- [Exercise directions] All lines below containing "Hrun" are to be listed.

-------- Record set --------

(** The JSON that serde derives of a head, compact and in the order of the
    fields; texts without a character to escape are written as they are. *)
Definition json_text (s : string) : string := char1 "034" +:+ s +:+ char1 "034".
Definition json_object (fields : list (string * string)) : string :=
  "{" +:+ str_join "," ((λ '(name, value), json_text name +:+ ":" +:+ value) <$> fields) +:+ "}".
Definition json_array (values : list string) : string := "[" +:+ str_join "," values +:+ "]".
Definition json_option (value : option string) : string := default "null" value.

Definition layout_json (layout : BlobLayout) : string :=
  json_text match layout with LayoutChunks => "chunks" | LayoutSingle => "single" end.
Definition blob_json (blob : Blob) : string := json_object [
  ("id", json_text (blob_id blob)); ("chunks", display_Z (blob_chunks blob));
  ("digest", json_text (blob_digest blob)); ("layout", layout_json (blob_layout blob))].
Definition state_json (state : HeadState) : string := json_object
  match state with
  | Live blob => [("kind", json_text "live"); ("blob", blob_json blob)]
  | Pending previous candidate =>
      [("kind", json_text "pending"); ("previous", json_option (blob_json <$> previous));
       ("candidate", json_option (blob_json <$> candidate))]
  | Deleted => [("kind", json_text "deleted")]
  end.
Definition head_json (head : Head) : string := json_object [
  ("schema", display_Z (head_schema head)); ("revision", display_Z (head_revision head));
  ("operation", json_text (head_operation head)); ("state", state_json (head_state head));
  ("retired", json_array (blob_json <$> head_retired head))].

(** What is written and read of them outside the repository. *)
Class CredentialCodec := {
  head_to_vec : Head → option string;
  head_from_slice : string → option Head;
  keyring_to_vec : KeyringCredentials → option string;
  keyring_from_slice : string → option KeyringCredentials;
  sha256_hex : string → string;
}.

Section credentials.
Context `{UuidParser} `{CredentialCodec}.

Definition encode_for_keyring (credentials : Credentials) : result CredentialError string :=
  encoded ← ok_or Malformed (keyring_to_vec (1, credentials));
  err_if (MAX_CREDENTIAL_BYTES <? str_len encoded) Malformed ;;
  Ok encoded.

Definition decode_from_keyring (bytes : string) : result CredentialError Credentials :=
  err_if (MAX_CREDENTIAL_BYTES <? str_len bytes) Malformed ;;
  stored ← ok_or Malformed (keyring_from_slice bytes);
  err_if (negb (stored.1 =? 1)) Malformed ;;
  credentials_new (microsoft_access_token stored.2) (microsoft_refresh_token stored.2)
    (microsoft_expires_at stored.2) (minecraft_access_token stored.2) (minecraft_expires_at stored.2).

Definition parse_account (account_id : string) : result CredentialError string :=
  ok_or InvalidAccount
    (id ← uuid_canonical account_id; if str_eqb id nil_uuid then None else Some id).
End credentials.

(** ** The keyring and the store

    The entries of the operating system's keyring, which may refuse a call or
    carry it out and report failure all the same, and the operations of the
    store as the sequences of its calls.  The mutex around an operation makes
    it atomic; a process that stops in the middle of one is a keyring that
    refuses every call from then on. *)

(** What the keyring does of a call: a read refused or answered, a change
    refused, or carried out and reported as failed, or acknowledged. *)
Inductive KeyringAnswer := Answers | Refuses | FailsAfterwards.

Record Keyring := {
  entries : gmap string string;
  answers : list KeyringAnswer;
}.

(** A call takes the next answer; a keyring without faults has none left. *)
Definition next_answer (w : Keyring) : KeyringAnswer := default Answers (head (answers w)).
Definition set_entries (w : Keyring) (e : gmap string string) : Keyring :=
  {| entries := e; answers := tail (answers w) |}.

Definition keyring_get (key : string) : eff Keyring CredentialError (option string) := λ w,
  match next_answer w with
  | Answers => (Ok (entries w !! key), set_entries w (entries w))
  | _ => (Err Unavailable, set_entries w (entries w))
  end.

Definition keyring_change (change : gmap string string → gmap string string) : eff Keyring CredentialError unit := λ w,
  match next_answer w with
  | Answers => (Ok tt, set_entries w (change (entries w)))
  | Refuses => (Err Unavailable, set_entries w (entries w))
  | FailsAfterwards => (Err Unavailable, set_entries w (change (entries w)))
  end.

Definition keyring_set (key bytes : string) : eff Keyring CredentialError unit :=
  keyring_change (<[key := bytes]>).
Definition keyring_delete (key : string) : eff Keyring CredentialError unit := keyring_change (delete key).

(** ** Fences and receipts *)

Record CredentialFence := {
  fence_profile : string;
  fence_account : string;
  fence_revision : Z;
  fence_operation : string;
}.

Record CredentialReceipt := {
  receipt_account_id : string;
  receipt_revision : Z;
  receipt_cleanup_pending : bool;
}.

Record StoredCredentials := { stored_revision : Z; stored_credentials : Credentials }.

Definition receipt (account : string) (revision : Z) (cleanup_pending : bool) : CredentialReceipt := {|
  receipt_account_id := account; receipt_revision := revision;
  receipt_cleanup_pending := cleanup_pending |}.

(** [bytes.chunks(size)]. *)
Fixpoint chunks_of (fuel : nat) (size : Z) (bytes : string) : list string :=
  match fuel with
  | O => []
  | S fuel =>
      if is_empty bytes then []
      else take_bytes size bytes :: chunks_of fuel size ((split_at (Z.to_nat size) bytes).2)
  end.

Section store.
Context `{UuidParser} `{CredentialCodec}.
Variable (profile : string) (macos : bool).
Notation eff := (eff Keyring CredentialError).

Definition head_key (account : string) : string := str_join ":" [profile; account; "head-v1"].
Definition chunk_key (account blob : string) (index : nat) : string :=
  str_join ":" [profile; account; blob; display_nat index].

Definition read_head (account : string) : eff (option Head) :=
  found ← keyring_get (head_key account);
  match found with
  | None => mret None
  | Some bytes =>
      lift (err_if (MAX_HEAD_BYTES <? str_len bytes) Malformed) ;;
      head ← lift (ok_or Malformed (head_from_slice bytes));
      lift (head_validate head) ;;
      mret (Some head)
  end.

(** Exact readback is the only acknowledgement of a write. *)
Definition write_entry (key bytes : string) : eff unit :=
  eff_try (F := CredentialError) (keyring_set key bytes) ;;
  found ← eff_try (keyring_get key);
  lift (match found with
        | Ok (Some actual) => if str_eqb actual bytes then Ok tt else Err Ambiguous
        | _ => Err Ambiguous
        end).

Definition write_head (account : string) (head : Head) : eff unit :=
  lift (head_validate head) ;;
  bytes ← lift (ok_or Malformed (head_to_vec head));
  lift (err_if (MAX_HEAD_BYTES <? str_len bytes) Malformed) ;;
  write_entry (head_key account) bytes.

Definition chunk_indices (blob : Blob) : list nat := seq 0 (Z.to_nat (blob_chunks blob)).

Definition read_chunk (account : string) (blob : Blob) (bytes : string) (index : nat) : eff string :=
  found ← keyring_get (chunk_key account (blob_id blob) index);
  chunk ← lift (ok_or Malformed found);
  lift (err_if (is_empty chunk || (chunk_bytes (blob_layout blob) <? str_len chunk) ||
                ((Z.of_nat index + 1 <? blob_chunks blob) &&
                 negb (str_len chunk =? chunk_bytes (blob_layout blob)))) Malformed) ;;
  mret (bytes +:+ chunk).

Definition read_blob (account : string) (blob : Blob) : eff Credentials :=
  lift (blob_validate blob) ;;
  bytes ← eff_fold (read_chunk account blob) "" (chunk_indices blob);
  lift (err_if (negb (str_eqb (sha256_hex bytes) (blob_digest blob))) Malformed) ;;
  lift (decode_from_keyring bytes).

Definition clean_chunk (key : string) : eff unit :=
  eff_try (F := CredentialError) (keyring_delete key) ;;
  found ← eff_try (keyring_get key);
  lift (match found with Ok None => Ok tt | _ => Err CleanupPending end).

Definition retired_keys (account : string) (blobs : list Blob) : list string :=
  blobs ≫= λ blob, chunk_key account (blob_id blob) <$> chunk_indices blob.

(** The head afterwards. *)
Definition clean_retired (account : string) (head : Head) : eff Head :=
  match head_retired head with
  | [] => mret head
  | retired =>
      eff_fold (λ _ key, clean_chunk key) tt (retired_keys account retired) ;;
      let cleaned := with_state head (head_state head) [] in
      eff_map_err (λ _, CleanupPending) (write_head account cleaned) ;;
      mret cleaned
  end.

(** ** Operations *)

Definition status (account_id : string) : eff CredentialStatus :=
  account ← lift (parse_account account_id);
  found ← read_head account;
  mret (match found with
        | None => {| status_revision := 0; status_state := StateAbsent; status_cleanup_pending := false |}
        | Some head => {|
            status_revision := head_revision head;
            status_state := match head_state head with
                            | Live _ => StateReady | Pending _ _ => StatePending | Deleted => StateDeleted
                            end;
            status_cleanup_pending := match head_retired head with [] => false | _ => true end |}
        end).

Definition load (account_id : string) : eff (option StoredCredentials) :=
  account ← lift (parse_account account_id);
  found ← read_head account;
  match found with
  | None => mret None
  | Some head =>
      match head_state head with
      | Live blob =>
          credentials ← read_blob account blob;
          mret (Some {| stored_revision := head_revision head; stored_credentials := credentials |})
      | Pending _ _ => lift (Err Unresolved)
      | Deleted => mret None
      end
  end.

Definition revision_of (head : option Head) : Z := default 0 (head_revision <$> head).

Definition next_credential_revision (revision : Z) : result CredentialError Z :=
  ok_or RevisionExhausted (checked_add_u64 revision 1).

Definition is_pending (head : Head) : bool :=
  match head_state head with Pending _ _ => true | _ => false end.

(** The new operation is a fresh UUID. *)
Definition begin_change (operation account_id : string) (expected_revision : Z) : eff CredentialFence :=
  account ← lift (parse_account account_id);
  current ← read_head account;
  lift (err_if (negb (revision_of current =? expected_revision)) StaleChange) ;;
  lift (err_if (is_some_and current is_pending) Unresolved) ;;
  current ← match current with
            | Some head => head ← clean_retired account head; mret (Some head)
            | None => mret None
            end;
  let previous := head ← current; match head_state head with Live blob => Some blob | _ => None end in
  revision ← lift (next_credential_revision expected_revision);
  write_head account (new_head revision operation (Pending previous None) []) ;;
  mret {| fence_profile := profile; fence_account := account; fence_revision := revision;
          fence_operation := operation |}.

Definition check_profile (fence : CredentialFence) : result CredentialError unit :=
  err_if (negb (str_eqb (fence_profile fence) profile)) StaleChange.

Definition fenced_head (fence : CredentialFence) : eff Head :=
  found ← read_head (fence_account fence);
  head ← lift (ok_or StaleChange found);
  lift (err_if (negb (head_revision head =? fence_revision fence) ||
                negb (str_eqb (head_operation head) (fence_operation fence))) StaleChange) ;;
  mret head.

Definition layout_of (head : Head) : BlobLayout :=
  match head_state head with
  | Live blob | Pending _ (Some blob) => blob_layout blob
  | _ => if macos then LayoutSingle else LayoutChunks
  end.

Definition blob_for (fence : CredentialFence) (layout : BlobLayout) (bytes : string) : Blob := {|
  blob_id := fence_operation fence; blob_chunks := div_ceil (str_len bytes) (chunk_bytes layout);
  blob_digest := sha256_hex bytes; blob_layout := layout |}.

Definition write_chunks (account : string) (blob : Blob) (bytes : string) : eff unit :=
  eff_fold (λ _ '(index, chunk), write_entry (chunk_key account (blob_id blob) index) chunk) tt
    (imap pair (chunks_of (String.length bytes) (chunk_bytes (blob_layout blob)) bytes)).

(** The receipt of a head whose retired blobs are cleaned up if possible. *)
Definition settled_receipt (account : string) (head : Head) : eff CredentialReceipt :=
  cleaned ← eff_try (clean_retired account head);
  mret (receipt account (head_revision head) (negb (is_ok cleaned))).

Definition publish (fence : CredentialFence) (head : Head) (previous : option Blob) (blob : Blob)
    (bytes : string) (credentials : Credentials) : eff CredentialReceipt :=
  let account := fence_account fence in
  let candidate := with_state head (Pending previous (Some blob)) (head_retired head) in
  write_head account candidate ;;
  write_chunks account blob bytes ;;
  actual ← read_blob account blob;
  lift (err_if (negb (bool_decide (actual = credentials))) Malformed) ;;
  let live := with_state head (Live blob) (option_list previous) in
  write_head account live ;;
  settled_receipt account live.

Definition save (fence : CredentialFence) (credentials : Credentials) : eff CredentialReceipt :=
  lift (check_profile fence) ;;
  bytes ← lift (encode_for_keyring credentials);
  head ← fenced_head fence;
  let blob := blob_for fence (layout_of head) bytes in
  match head_state head with
  | Live committed =>
      if bool_decide (committed = blob) then
        actual ← read_blob (fence_account fence) committed;
        lift (err_if (negb (bool_decide (actual = credentials))) Malformed) ;;
        settled_receipt (fence_account fence) head
      else lift (Err StaleChange)
  | Pending previous candidate =>
      lift (err_if (is_some_and candidate (λ existing, negb (bool_decide (existing = blob)))) StaleChange) ;;
      publish fence head previous blob bytes credentials
  | Deleted => lift (Err StaleChange)
  end.
(** * go-web-analyzer: the analysis pipeline of [analyzer.go]

    The development embeds the functions of [analyzer.go] ([normalizeURL],
    [detectHTMLVersion], [countHeadings], [classifyLinks], [sameHost],
    [hasLoginForm], [linkAccessible], [checkLinksAccessibility],
    [AnalyzeURL]) over models of the libraries they call:

    - [strings]: Go strings are byte strings, here [string] with [ascii]
      as the byte;
    - [unicode/utf8], [unicode]: runes are read from the bytes as Go
      reads them, and [unicode.SimpleFold] runs over the case tables of
      Unicode 15.0.0;
    - [net/url]: [url_Parse], [url_String], [url_ResolveReference], ...
      follow the Go 1.22 sources function by function;
    - [goquery]/[cascadia]: the parsed document is a tree of [Node]s, a
      selector is its syntax tree, [Find] is the pre-order list of matching
      descendants;
    - [net/http]: a transport is a function from requests to round trips,
      [client_Do] follows redirects over it.  *)

From Stdlib Require Import ZArith NArith Ascii String Bool List DecimalString.
From stdpp Require Import base gmap strings list.
(** C9 as stated fails on a [StopIteration] that a worker raises for
    the first of two candidates.  It is neither the start error nor an
    interrupt; [next(iterator)] raises it again, and the loop takes it
    for the end of the results: nothing is logged, the scan ends as
    completed, and the second candidate is never looked at. *)
Lemma worker_stop_iteration_ends_scan :
  let items := [Raise StopIteration; Ok (measured "10.0.0.9")] in
  (Example.iteration (Some (Raise StopIteration)) start).1 = Ok Completed
  /\ Example.running_after items start = None
  /\ (Example.scan_loop items start).1 = Ok Completed
  /\ unknown_errors (Example.scan_loop items start).2 = 0
  /\ count_effects
       (fun e => match e with LoggingException _ => true | _ => false end)
       (trace (Example.scan_loop items start).2) = 0
  /\ outfile (Example.scan_loop items start).2 = outfile start.
Proof. repeat split; vm_compute; reflexivity. Qed.

(** C10 on the result after a first one. *)
Lemma overall_counter_advances_first_witness :
  exists s,
    Example.running_after [Ok (measured "10.0.0.7")] start = Some s
    /\ overall s = Some 1
    /\ overall
         (Example.iteration (Some (Ok (without_upload "10.0.0.9"))) s).2
       = S <$> overall s.
Proof.
  eexists. split; [vm_compute; reflexivity|]. split; [vm_compute; reflexivity|].
  refine (proj1 (proj2
            (overall_counter_advances_first str_num get_num_ips_in_cidr
               test_config (header_line 2) [subnet]
               [Ok (measured "10.0.0.7")] _ (without_upload "10.0.0.9") _))).
  vm_compute. reflexivity.
Defined.

(** ** The further facts on the small scan *)

(** X3 after the first result of the subnet. *)
Lemma scanned_keys_are_the_subnets_witness :
  exists s,
    Example.running_after [Ok (measured "10.0.0.7")] start = Some s
    /\ (is_Some (cidr_scanned_ips s !! subnet) <-> subnet ∈ [subnet]).
Proof.
  eexists. split; [vm_compute; reflexivity|].
  apply (scanned_keys_are_the_subnets str_num get_num_ips_in_cidr test_config
           (header_line 2) [subnet] [Ok (measured "10.0.0.7")]).
  vm_compute. reflexivity.
Defined.

(** X4 on a result of a subnet that was not read from the file. *)
Lemma result_of_unlisted_subnet_witness :
  exists s s1,
    Example.running_after [Ok (measured "10.0.0.7")] start = Some s
    /\ try_block str_num get_num_ips_in_cidr test_config
         (Some (Ok (stray "10.9.9.9"))) s
       = (Raise (KeyError "10.9.9.0/24"), s1)
    /\ overall s1 = Some 2
    /\ outfile s1 = outfile s.
Proof.
  assert (Hrun : { s | Example.running_after [Ok (measured "10.0.0.7")] start
                       = Some s /\ overall s = Some 1 }).
  { eexists. split; vm_compute; reflexivity. }
  destruct Hrun as (s & Hrun & Hov).
  destruct (result_of_unlisted_subnet str_num get_num_ips_in_cidr test_config
              (header_line 2) [subnet] [Ok (measured "10.0.0.7")] s
              (stray "10.9.9.9"))
    as (s1 & Htry & _ & Hov1 & Hout & _).
  - exact Hrun.
  - intros Hin. apply list_elem_of_singleton in Hin. discriminate Hin.
  - exists s, s1. split; [exact Hrun|]. split; [exact Htry|].
    split; [by rewrite Hov1, Hov|exact Hout].
Defined.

--------

- [Result for this exercise]
  assert (Hrun : { s | Example.running_after [Ok (measured "10.0.0.7")] start
  destruct Hrun as (s & Hrun & Hov).
  - exact Hrun.
  - exists s, s1. split; [exact Hrun|]. split; [exact Htry|].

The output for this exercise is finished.